# Scala - IEEE754 floating point standard and Float / Double conversion

## I introduction

The last article introduced Conversion between binary and decimal numbers , this paper introduces the widely used floating-point number standard IEEE754.

## II IEEE754 introduction

### 1. Overall introduction IEEE754 represents the binary floating-point arithmetic standard. Generally, the commonly used ones are single precision 32-bit and Double precision 64 bit, and the less commonly used extended single precision 43 bit and extended Double precision 79 bit. The commonly used Float and Double in Scala adopt the single precision 32-bit and Double precision 64 bit standards of IEEE754 respectively. It contains three values: Sign + Exponent + Fraction:

SIgn: SIgn bit. 0 represents positive and 1 represents negative. In many cases, positive numbers omit the SIgn bit 0 of the first bit

Exponent: order code or order, which represents digit

Fraction: fractional value. The corresponding M is the mantissa and represents the significant number of floating-point number

### 2. Formula

For 32-bit single precision floating-point numbers, IEEE754 is expressed as: The precision of IEEE 64 single bit floating point number is: SIgn: the first bit represents the SIgn bit, i.e. positive and negative numbers

M: Where m ∈ [1,2) is written in the form of 1.xxxx. Since the first bit is always 1 when binary numbers are saved, only XXXX needs to be reserved here. Therefore, the form of 1+M is adopted here, which can save 1-bit storage location

Exponent: in the case of 32 bits, the value range of order code E is 8 bits, corresponding to 2-9 bits of 32 bits; In the case of 64 bits, the value range of order code E is 11 bits, corresponding to 2-12 bits in 64 bits. Take the single precision floating-point number as an example. Its exponential field is 8 bits, and its fixed offset value is 2 ^ {8-1} - 1 = 127. IEEE754 stipulates that the order code needs to be added with the corresponding offset, so the final expression of the formula appears: E-127. Similarly, 64 bits need to increase the offset 1023.

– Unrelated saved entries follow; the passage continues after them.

Definition plan_need (p : Projection) (manifest : NeedManifest) (consent : MergeApproval) (mediator : string) (ts : N)
    (entry : NeedEntry) : result NeedStep :=
  let? need := resolve manifest entry in
  let? offer := ok_or (pr_offers p !! nd_provider need) NO_CONTRACT in
  let? provider_consent := ok_or (offer_consent offer) APPROVAL_SIGNATURE_INVALID in
  let? consumer := ok_or (pr_entities p !! nd_consumer need) ENTITY_NOT_FOUND in
  let? provider := ok_or (pr_entities p !! nd_provider need) ENTITY_NOT_FOUND in
  match match_need need offer (zone_str (ent_zone consumer)) (ent_tier consumer) ts with
  | Refused rs => Err (refusal_error need rs)
  | NeedsApproval g =>
    if existsb (same_question need g ts) ((map_to_list (pr_requests p)).*2) then Ok StepNoop
    else
      let? requester := requester_of consent in
      Ok (StepAsk (tools_input (nd_consumer need) (nd_provider need) (ga_requested g) (ga_ttl g) (nd_justify need) requester mediator true))
  | Grant m =>
    if is_current p (ma_cid m) (ma_jti m) then Ok StepNoop
    else
      let? approval := reviewed_merge [consent; provider_consent] in
      let? requester := requester_of consent in
      Ok (StepMint (mkPlannedNeed m approval consumer provider
            (tools_input (nd_consumer need) (nd_provider need) (ma_items m) (ma_ttl m) (nd_justify need) requester mediator false)))
  end.
Definition planned (steps : list NeedStep) : list PlannedNeed := omap (λ s, match s with StepMint p => Some p | _ => None end) steps.
Definition asked (steps : list NeedStep) : list RequestInput := omap (λ s, match s with StepAsk i => Some i | _ => None end) steps.
Definition noops (steps : list NeedStep) : N := len (filterb (λ s, match s with StepNoop => true | _ => false end) steps).
End Plan.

The explanation here doesn't seem easy to understand. It can be easily solved through examples later~

### 3. Expression form

For the above binary expression of IEEE754, the numbers expressed are mainly divided into three types:

A. Protocol form

When the binary values of order code E are not all 0 or 1, the represented value is a normalized value or a floating-point number in conventional form.

B. Non conventional form

When the binary of the order code e is all 0, the value represented is a non normalized value or a floating-point number in non conventional form. At this time, the exponent of the floating-point number E=1-127 / E=1-1023, and the significant number M is no longer added with the first 1, but restored to 0 In the form of XXXX, which represents ± 0 or a small number very close to 0.

C. Special form

± Infinity: when the order code E is all 1 and the significant digits M are all 0, it indicates positive and negative infinity according to the size of S

NaN: when E is all 1, if the significant digits M are not all 0, it means that the floating-point number is not a number, that is, NaN

## III Convert Double to IEEE754

To convert a decimal floating-point number into a floating-point standard number corresponding to IEEE754, first convert the decimal floating-point number into a conventional binary expression, and then convert it into a 32-bit and 64 bit form of IEEE754 according to the value form corresponding to IEEE754 and in the order of S+E+M.

### 1. Convert single precision Float # to IEEE754 (manual version)

Given the example of the previous article, Float = 66.59375, its binary corresponding code is 1000010.10011, which is converted to the standard form of 1.00001010011 * 2 ^ {6} the following formula is applied: S: 66.59375 is a positive number, so s=0

M: 1 + M = 1.00001010011 In the form of XXXX, M=0.00001010011

E: 2^{E-127} = 2^{6} push out E-127 = 6 push out E=133133. The binary form of E = 10000101

Splice according to the form of S + E + M:

IEEE754 # 66.59375 f = 0 + 10000101 + 0000100011 + complement 0 to 32 bits

=> 1000010100001010011000000000000

### 2. Convert Double precision to IEEE754 (manual version)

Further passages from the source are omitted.